Clashes broke out on the edge of the square between riot police and small groups of protesters throwing fireworks, firebombs and stones at the police water cannon trucks, with authorities responding with tear gas and jets of water. The vast majority of protesters, most of who remained in the park, were peaceful.

Unsuspecting commuters emerging from the square's metro station ran for cover, aided through the clouds of acrid chemicals by protesters offering them antacid solution in spray bottles to help protect them from the worst of the sting.

At least one protester was injured or overcome by gas, and was rushed on an improvised stretcher by others to a medical station set up by protesters in the park. It was unclear how serious his condition was.

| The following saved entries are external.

Lemma test_word_returns self word :
  exists b, returns (fun fuel => test_word fuel self word) h b.
Proof.
  destruct (closure_returns_nonempty [(initial self, {[0]})]) as (sd & Hsd & Hne).
  { apply nonempty_singleton. }
  destruct (test_word_loop_returns (Py.chars word) sd Hne) as [sd' Hsd'].
  exists (dict_mem sd' (final self)). unfold test_word.
  apply (returns_bind (fun fuel => closure fuel [(initial self, {[0]})])
           (fun fuel sd =>
              bind (test_word_loop fuel (Py.chars word) sd)
                   (fun sd => ret (dict_mem sd (final self))))
           sd _ Hsd).
  apply (returns_bind (fun fuel => test_word_loop fuel (Py.chars word) sd)
           (fun _ sd => ret (dict_mem sd (final self))) sd' _ Hsd').
  now apply returns_const.
Qed.

End Returns.

(** ** The scan and the assignments it makes *)

Section Scan.
Import Automaton.
Variables (self : t) (text : string).

Lemma record_all_snoc d made start e :
  record_all d (made ++ [(start, e)]) = dict_set (record_all d made) start e.
Proof. unfold record_all. now rewrite fold_left_app. Qed.

Lemma res_map_bind {A B C} (f : B * store -> C) (m : M A) (k : A -> M B) h :
  res_map f (bind m k h) =
  match m h with
  | Ok (a, h') => res_map f (k a h')
  | Raise e => Raise e
  | OutOfFuel => OutOfFuel
  end.
Proof. unfold bind. now destruct (m h) as [[a h']| |]. Qed.
(** *** Remote close *)

(** C9. The close callback reports DISCONNECTED and logs, and leaves the
    client as it was: nothing is released.  The capture frames delivered
    afterwards are processed as before (loudness above the noise floor is
    reported, each frame is encoded and handed to the session), until
    [disconnect] removes the processor, after which frames do nothing. *)
Theorem remote_close_keeps_capturing (c : LiveClient) (frames : list (list number))
        (node : ScriptProcessorNode) (session : Session) :
  processor c = Some node ->
  isMuted c = false ->
  sessionPromise c = Some (Fulfilled session) ->
  let closed := fst (handleClose c) in
  snd (handleClose c) =
    [ OnStatusChange DISCONNECTED;
      OnLog (mkLog SYSTEM "J.A.R.V.I.S. Protocol Offline" LogWarning) ]
  /\ closed = c
  /\ audioprocessAll frames closed = (closed, flat_map captureEvents frames)
  /\ audioprocessAll frames (fst (disconnect closed)) = (fst (disconnect closed), []).
Proof.
  intros Hp Hm Hs closed. subst closed. unfold handleClose, emit; simpl.
  split; [reflexivity |]. split; [reflexivity |].
  split; [now apply (unmuted_frames_processed frames c node session) |].
  destruct (disconnect_released c) as [Hnone _].
  induction frames as [| inputData rest IH]; simpl; auto.
  unfold audioprocess. rewrite Hnone, IH. reflexivity.
Qed.

(** *** connect *)

Lemma connectErrorMessage_cases error :
  let msg := connectErrorMessage error in
  msg = "ACCESS DENIED: Invalid API Key or Permissions."
  \/ msg = "SERVICE UNAVAILABLE: Server Overload."
  \/ msg = "NETWORK FAILURE: Unable to reach command servers."
  \/ msg = "Unknown Connection Protocol Error"
  \/ error = ThrownError msg.
Proof.
  destruct error as [| m | m]; simpl; auto.
  destruct (includes m "403"); [vm_compute; auto |].
  destruct (includes m "503"); [vm_compute; auto |].
  destruct (includes m "Failed to fetch"); auto 6.
Qed.
(** * PersAI explorer: the turn-stream reducer and its driver

    A shallow embedding of [PersaiExplorer.tsx] (the functions
    [updateChunk], [addToolResponse], [addUserRequest],
    [updateMessagesFromChunk] and the [handleSubmit] callback) together with
    the message types of [types.ts], and the properties of the message store
    that follow from them.

    Conventions of the embedding:
    - a JavaScript value that may be [undefined] (or [null]) is an [option];
      this includes the [call_id] of a tool call, which its type declares
      but which the chunks of test-utils.tsx leave out;
    - [Date.now()] is an explicit argument, in milliseconds;
    - an array is a [list], read with [!!] and written with [<[i:=x]>];
    - a function that may throw returns a [Js] completion. *)

From Stdlib Require Import ZArith String Ascii DecimalString DecimalNat DecimalZ.
From stdpp Require Import base list strings gmap.

(** ** JavaScript values *)

(** Completion of a call: it returns, or a property of [undefined] was read. *)
Inductive Js (A : Type) : Type :=
  | Return (a : A)
  | TypeError.
Arguments Return {A} a.
Arguments TypeError {A}.

(** [String(v)] for a value that is a string or [undefined]. *)
Definition js_str (v : option string) : string :=
  match v with
  | Some s => s
  | None => "undefined"
  end.

(** [a + b] where at least one operand is a string. *)
Definition js_plus (a b : option string) : string := js_str a +:+ js_str b.

(** Truthiness of a value that is a string or [undefined]: the empty string
    and [undefined] are falsy. *)
Definition truthy (v : option string) : bool :=
  match v with
  | Some s => bool_decide (s ≠ "")
  | None => false
  end.

(** [v === "tag"] for a property that may be absent or not a string. *)
Definition tag_is (v : option string) (tag : string) : bool :=
  match v with
  | Some s => bool_decide (s = tag)
  | None => false
  end.

(** [Array.prototype.findIndex]: the first index satisfying [p], or [-1]. *)
Fixpoint findIndex_from {A : Type} (p : A → bool) (l : list A) (index : Z) : Z :=
  match l with
  | [] => (-1)%Z
  | x :: l' => if p x then index else findIndex_from p l' (index + 1)%Z
  end.

Definition findIndex {A : Type} (p : A → bool) (l : list A) : Z :=
  findIndex_from p l 0%Z.

(** [Array.prototype.reduce] with the three-argument callback
    [(accumulator, element, index)]. *)
Fixpoint reduce_from {A B : Type} (f : B → A → nat → B) (acc : B) (index : nat)
    (l : list A) : B :=
  match l with
  | [] => acc
  | x :: l' => reduce_from f (f acc x index) (S index) l'
  end.

Definition Array_reduce {A B : Type} (f : B → A → nat → B) (init : B) (l : list A) : B :=
  reduce_from f init 0 l.

(** [Math.floor(Date.now() / 1000)] for a clock reading in milliseconds. *)
Definition seconds (now : Z) : Z := (now / 1000)%Z.

(** ** types.ts *)

Inductive Role : Type := user | agent | system | tool.

Inductive CallRole : Type := call_user | call_tool | call_system | call_assistant.

(** [ToolCall].  [callId] is copied from the [call_id] of the chunk and is
    [undefined] when the chunk has none. *)
Record ToolCall : Type := {
  call_role : CallRole;
  result : option string;
  callId : option string;
  toolName : string;
  args : gmap string string;
}.

Record ChatMessage : Type := {
  role : Role;
  content : option string;
  createdAt : Z;
  toolCall : option ToolCall;
}.

#[global] Instance Role_eq_dec : EqDecision Role.
Proof. solve_decision. Defined.

(** ** The chunk shapes of llama-stack-client that the reducer reads *)

Module Llama.

(** A tool call as it arrives; [call_id] is [None] when the object has no
    such property. *)
Record ToolCall : Type := {
  call_id : option string;
  tool_name : string;
  arguments : gmap string string;
}.

Record ToolResponse : Type := {
  response_call_id : option string;
  response_tool_name : string;
  response_content : string;
}.

(** [payload.delta]: a tagged object; the [text] variant carries [text]. *)
Record Delta : Type := {
  type : option string;
  text : option string;
}.

(** [payload.step_details]; [ToolExecutionStep] carries the two arrays. *)
Record StepDetails : Type := {
  step_type : option string;
  tool_calls : option (list ToolCall);
  tool_responses : option (list ToolResponse);
}.

Record OutputMessage : Type := {
  message_content : string;
}.

Record Turn : Type := {
  output_message : option OutputMessage;
}.

Record Payload : Type := {
  event_type : option string;
  delta : option Delta;
  step_details : option StepDetails;
  turn : option Turn;
}.

Record Event : Type := {
  payload : option Payload;
}.

Record AgentTurnResponseStreamChunk : Type := {
  event : option Event;
}.

End Llama.

(** ** PersaiExplorer.tsx: the reducer *)

(** The second argument of [updateChunk]: [{ delta?: string; full?: string }]. *)
Record ChunkUpdate : Type := {
  delta : option string;
  full : option string;
}.

Definition updateMessage (u : ChunkUpdate) (current : option string) : option string :=
  if truthy (delta u) then Some (js_plus current (delta u)) else full u.
(** * A shallow embedding of the segregated-free-list allocator [mm.c]

    The allocator of [malloclab-handout/mm.c] manages one growable heap with
    boundary tags (header and footer words), twenty segregated free lists and
    a "reallocation tag" kept in bit 1 of a header.

    The embedding follows the C text statement by statement.  The machine is
    the 32-bit one the handout is built for: [unsigned int], [u_int32_t] and
    pointers are four bytes wide, memory is a flat little-endian array of
    bytes, and [int] is the two's-complement reading of a 32-bit word.
    Loops that walk a linked free list take a [fuel] argument; running out
    of fuel is reported as [None].

    The file has the model first ([mm_init] to [mm_realloc], and a replayer
    of request traces), then the definition of a well-formed heap (the
    blocks between prologue and epilogue, with every free block threaded on
    the list of its size class), and then the properties: what single calls
    do to a well-formed heap, and what the allocator does on concrete
    traces. *)

From Stdlib Require Import ZArith List Bool Lia.
Import ListNotations.
Open Scope Z_scope.

(** ** Machine words and byte-addressed memory *)

Definition wrap32 (z : Z) : Z := z mod 2 ^ 32.

(** The value of a 32-bit word read as a C [int]. *)
Definition to_int (z : Z) : Z :=
  let w := wrap32 z in if w <? 2 ^ 31 then w else w - 2 ^ 32.

Definition memory := Z -> Z.

Definition load8 (m : memory) (a : Z) : Z := m a mod 256.

Definition store8 (m : memory) (a v : Z) : memory :=
  fun x => if x =? a then v mod 256 else m x.

Definition load32 (m : memory) (a : Z) : Z :=
  load8 m a + 2 ^ 8 * load8 m (a + 1) + 2 ^ 16 * load8 m (a + 2)
  + 2 ^ 24 * load8 m (a + 3).

Definition store32 (m : memory) (a v : Z) : memory :=
  store8 (store8 (store8 (store8 m a v) (a + 1) (v / 2 ^ 8))
                 (a + 2) (v / 2 ^ 16)) (a + 3) (v / 2 ^ 24).

(** [memmove(dst, src, n)]: the [n] bytes at [src] are read before any byte
    at [dst] is written.  Memory is total here, so a copy to an address that
    is not mapped, which faults on the machine, goes through; what is proved
    of a copy is proved for destinations inside the heap. *)
Definition memmove (m : memory) (dst src n : Z) : memory :=
  fun x => if (dst <=? x) && (x <? dst + n) then m (src + (x - dst)) else m x.

(** ** Constants and macros *)

Definition NULL : Z := 0.
Definition WSIZE : Z := 4.
Definition DSIZE : Z := 8.
Definition CHUNKSIZE : Z := Z.shiftl 1 12.
Definition OVERHEAD : Z := 16.
Definition SEG_LISTS : Z := 20.
Definition REALLOC_BUFFER : Z := Z.shiftl 1 7.

Definition MAX (x y : Z) : Z := if x >? y then x else y.
Definition MIN (x y : Z) : Z := if x <? y then x else y.

Definition PACK (size alloc : Z) : Z := Z.lor size alloc.

(** The fields of a boundary-tag word. *)
Definition size_of (w : Z) : Z := Z.land w (Z.lnot 7).
Definition alloc_of (w : Z) : Z := Z.land w 1.
Definition tag_of (w : Z) : Z := Z.land w 2.

(** The allocator's globals together with the heap of memlib. *)
Record state : Type := mkState {
  mem : memory;                (* the bytes of the address space *)
  FREE_SEG_LISTS : Z -> Z;     (* heads of the segregated lists, 0..19 *)
  prologue_block : Z;
  mem_brk : Z;                 (* first byte past the heap *)
  mem_max_addr : Z             (* the heap may not grow past this address *)
}.

Definition with_mem (st : state) (m : memory) : state :=
  mkState m (FREE_SEG_LISTS st) (prologue_block st) (mem_brk st) (mem_max_addr st).

Definition set_list (st : state) (list ptr : Z) : state :=
  mkState (mem st) (fun i => if i =? list then ptr else FREE_SEG_LISTS st i)
          (prologue_block st) (mem_brk st) (mem_max_addr st).
(** * SchoolAI: the audio pipeline and the playback component

    A shallow embedding of [utils/audio.ts] (base64 decoding, the WAV
    writer, the PCM decoder), of [services/geminiService.ts], of the state
    handlers of [App.tsx] and of the playback logic of
    [components/Summarizer.tsx], together with the parts of the browser
    platform these call ([atob], typed arrays, [DataView], the Web Audio
    objects).

    Conventions.
    - Indices, offsets and lengths are [nat]; numeric values written into
      buffers are [Z] with the conversions of the platform ([ToUint8],
      [ToUint16], [ToUint32]) written out.
    - A JavaScript exception is a value of [Result]; an [async] function
      that rejects is modelled by the same [Throw].
    - Samples are [Float32] values: a rational or [NaN].  Every sample the
      decoder stores is [s / 32768] for a 16-bit integer [s], which binary32
      and binary64 both represent exactly, so no rounding is involved
      (lemma [decodePcmData_samples_binary32]). *)

From Stdlib Require Import ZArith List String Ascii Bool Lia QArith.
From Stdlib.Strings Require Import Byte.
Import ListNotations.
Close Scope Q_scope.

(** ** The platform *)

Module Js.

(** The exceptions the modelled platform calls can throw. *)
Inductive Exception : Type :=
| InvalidCharacterError   (* atob: not a base64 string *)
| RangeError              (* typed array / DataView: bad length or offset *)
| NotSupportedError       (* BaseAudioContext.createBuffer: bad argument *)
| InvalidStateError.      (* AudioScheduledSourceNode.stop before start *)

Inductive Result (A : Type) : Type :=
| Ok (a : A)
| Throw (e : Exception).

Arguments Ok {A} a.
Arguments Throw {A} e.

Definition bind {A B} (r : Result A) (k : A -> Result B) : Result B :=
  match r with
  | Ok a => k a
  | Throw e => Throw e
  end.

(** [for (let i = start; i < start + n; i++) body], the state threaded
    through the iterations. *)
Fixpoint for_loop {St : Type} (n : nat) (i : nat)
         (body : nat -> St -> St) (s : St) : St :=
  match n with
  | O => s
  | S n' => for_loop n' (S i) body (body i s)
  end.

(** *** Bytes and integer conversions *)

Definition byte_to_Z (b : byte) : Z := Z.of_N (Byte.to_N b).

Definition ToUint8 (v : Z) : byte :=
  match Byte.of_N (Z.to_N (v mod 256)) with
  | Some b => b
  | None => x00
  end.

Definition ToUint16 (v : Z) : Z := (v mod 65536)%Z.
Definition ToUint32 (v : Z) : Z := (v mod 4294967296)%Z.

(** The [n] low bytes of [v], least significant first. *)
Fixpoint bytes_le (n : nat) (v : Z) : list byte :=
  match n with
  | O => []
  | S n' => ToUint8 v :: bytes_le n' (v / 256)
  end.

(** Reading bytes back as an unsigned little-endian number. *)
Fixpoint uint_le (bs : list byte) : Z :=
  match bs with
  | [] => 0%Z
  | b :: r => (byte_to_Z b + 256 * uint_le r)%Z
  end.

(** *** ArrayBuffer and DataView *)

Definition ArrayBuffer : Type := list byte.

(** [new ArrayBuffer(n)]: [n] zero bytes. *)
Definition new_ArrayBuffer (n : nat) : ArrayBuffer := repeat x00 n.

Fixpoint overwrite (bs : list byte) (buf : ArrayBuffer) : ArrayBuffer :=
  match bs, buf with
  | b :: bs', _ :: r => b :: overwrite bs' r
  | _, _ => buf
  end.

(** The buffer with [bs] stored from position [off] on. *)
Fixpoint write_at (off : nat) (bs : list byte) (buf : ArrayBuffer)
  : ArrayBuffer :=
  match off, buf with
  | O, _ => overwrite bs buf
  | S o, x :: r => x :: write_at o bs r
  | S _, [] => []
  end.

(** A [DataView] over a whole buffer.  Its setters mutate the buffer and
    throw a [RangeError] when the write would pass its end: a computation
    over a view is a state-and-error computation on the buffer. *)
Definition DataView (A : Type) : Type := ArrayBuffer -> Result (A * ArrayBuffer).

Definition dv_ret {A} (a : A) : DataView A := fun buf => Ok (a, buf).

Definition dv_bind {A B} (m : DataView A) (k : A -> DataView B) : DataView B :=
  fun buf =>
    match m buf with
    | Ok (a, buf') => k a buf'
    | Throw e => Throw e
    end.

Definition dv_store (byteOffset : nat) (bs : list byte) : DataView unit :=
  fun buf =>
    if (byteOffset + List.length bs <=? List.length buf)%nat
    then Ok (tt, write_at byteOffset bs buf)
    else Throw RangeError.

Definition endian (littleEndian : bool) (bs : list byte) : list byte :=
  if littleEndian then bs else rev bs.

Definition setUint8 (byteOffset : nat) (value : Z) : DataView unit :=
  dv_store byteOffset [ToUint8 value].

Definition setUint16 (byteOffset : nat) (value : Z) (littleEndian : bool)
  : DataView unit :=
  dv_store byteOffset (endian littleEndian (bytes_le 2 (ToUint16 value))).

Definition setUint32 (byteOffset : nat) (value : Z) (littleEndian : bool)
  : DataView unit :=
  dv_store byteOffset (endian littleEndian (bytes_le 4 (ToUint32 value))).

(** [for (let i = 0; i < n; i++) body(i)] inside a view computation. *)
Fixpoint dv_for (n : nat) (i : nat) (body : nat -> DataView unit)
  : DataView unit :=
  match n with
  | O => dv_ret tt
  | S n' => dv_bind (body i) (fun _ => dv_for n' (S i) body)
  end.
(** Below 65536 votes the cut changes nothing: [getDecryptedResults] fails
    until the results are stored, then returns the stored totals and their
    quotients by the vote count, rounded down, and zero averages for a zero
    vote count. *)
Lemma getDecryptedResults_below_65536 id env st :
  let s := sessionAt st id in
  let r := resultsAt st id in
  (decryptionCompleted s = false →
   ∃ e, getDecryptedResults id env st = Revert e)
  ∧ (startTime s ≠ 0 → decryptionCompleted s = true →
     0 ≤ voteCount s < 65536 →
     let avg total := if bool_decide (voteCount s = 0) then 0
                      else total / voteCount s in
     getDecryptedResults id env st =
     Ok (mkResultsView (totalPlotTension r) (totalPerformance r)
           (totalStageDesign r) (totalPacing r)
           (avg (totalPlotTension r)) (avg (totalPerformance r))
           (avg (totalStageDesign r)) (avg (totalPacing r))
           (voteCount s), st)).
Proof.
  cbn zeta. rewrite getDecryptedResults_eq. cbn zeta. split.
  - intros ->. cbn [negb]. case_bool_decide; eauto.
  - intros Hex -> Hsmall. rewrite bool_decide_eq_false_2 by done. cbn [negb].
    unfold averagePanics, averageValue.
    rewrite to_uint16_small by done.
    repeat case_bool_decide; cbn [andb]; try lia; done.
Qed.

Example average_of_three_votes :
  ∃ view,
    getDecryptedResults 0 (mkEnv alice 5000) storedState = Ok (view, storedState)
    ∧ viewTotalPlotTension view = 255 ∧ viewVoteCount view = 3
    ∧ avgPlotTension view = 85.
Proof.
  destruct (getDecryptedResults 0 (mkEnv alice 5000) storedState)
    as [[view st]|] eqn:E; revert E; vm_compute; intros E; [|discriminate].
  injection E as <- <-. eexists. by repeat split.
Qed.

(** * Further properties of the contract *)

(** ** Session ids *)

Lemma nextSessionId_applyTx st tx :
  _nextSessionId (applyTx st tx) =
  _nextSessionId st + Z.of_nat (if creates st tx then 1 else 0).
Proof.
  destruct tx as [env c].
  destruct c; unfold applyTx, creates, dispatch; cbn [tx_call tx_env];
    match goal with
    | |- context [exec ?m ?e ?s] => destruct (exec m e s) as [st'|] eqn:Hok
    end; try (cbn; lia).
  - apply createSession_Ok in Hok as (_ & ->). cbn. lia.
  - apply submitVote_Ok in Hok as (_ & _ & _ & _ & _ & _ & _ & _ & ->).
    cbn. lia.
  - apply authorizeTheater_Ok in Hok as (_ & _ & ->). cbn. lia.
  - apply requestDecryption_Ok in Hok as (_ & _ & _ & _ & _ & ->). cbn. lia.
  - apply endSession_Ok in Hok as (_ & _ & ->). cbn. lia.
  - apply storeDecryptedResults_Ok in Hok as (_ & _ & _ & _ & _ & ->).
    cbn. lia.
Qed.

A police vehicle was set alight by a firebomb, and a water cannon truck was used to extinguish the blaze.

One protester said he joined the protest in Gezi Park because his cousin was beaten by police during the initial clampdown.

"I'm here because I'm trying to defend my human rights," said the protester who gave his name as Kenan Agac. "I'm not against police but his morning they came and threw tear gas."

"If they had warned us, this wouldn't have happened," he said, gesturing towards the clashes with police a few meters (yards) away. "This was not necessary."

Istanbul Gov. Huseyin Avni Mutlu said the police operation aimed to remove the posters and banners hanging at Taksim, some of which belonged to outlawed groups, that were damaging Istanbul's international image.

He said clashes erupted with "marginal groups" that had thrown fireworks and firebombs and had set one police vehicle alight, and he reassured people holding peaceful protests at Gezi Park that they would not be touched.

"I would like to say one more time that there is no question of any (police) intervention at Gezi Park," he said, and accused those clashing with police of trying to provoke wider clashes at Taksim.

"We are maintaining our self-control. (Police) shall remain around these places to prevent (protesters) from climbing on them and surrounding them with their materials," he said.

Mutlu said a number of demonstrators were detained. He said there were no injuries during the police operation, but that some people had suffered small cuts and bruises.

But protesters were skeptical of the promise.

"Of course nobody believes the police or the governor when he says police will not interrupt the gathering in Gezi Park," said Tarsu Orzyurt. "We won't believe then anymore. We saw policemen telling us 'come to the street and don't be afraid,' then they shoot at us (with tear gas). So nobody believes them."

Demonstrators had manned the barricades and prepared for a possible intervention when they saw police massing in the area shortly after dawn Tuesday morning. But in the end, the police moved easily through the barriers, initially arriving on Taksim through a small, lightly protected side street.

Police took down large banners hung by protesters on a building on the edge of the square, leaving only a large Turkish flag in place. Next to it, they hung a picture of Mustafa Kemal Ataturk, the revered founder of modern Turkey 89 years ago after the collapse of the Ottoman Empire.

Before the police action, the protests appeared to be on the wane with the smallest number of demonstrators in the past 12 days gathering in Taksim on Monday night. The protesters occupying Gezi Park had remained, however.

___

Suzan Fraser in Ankara, Turkey, contributed.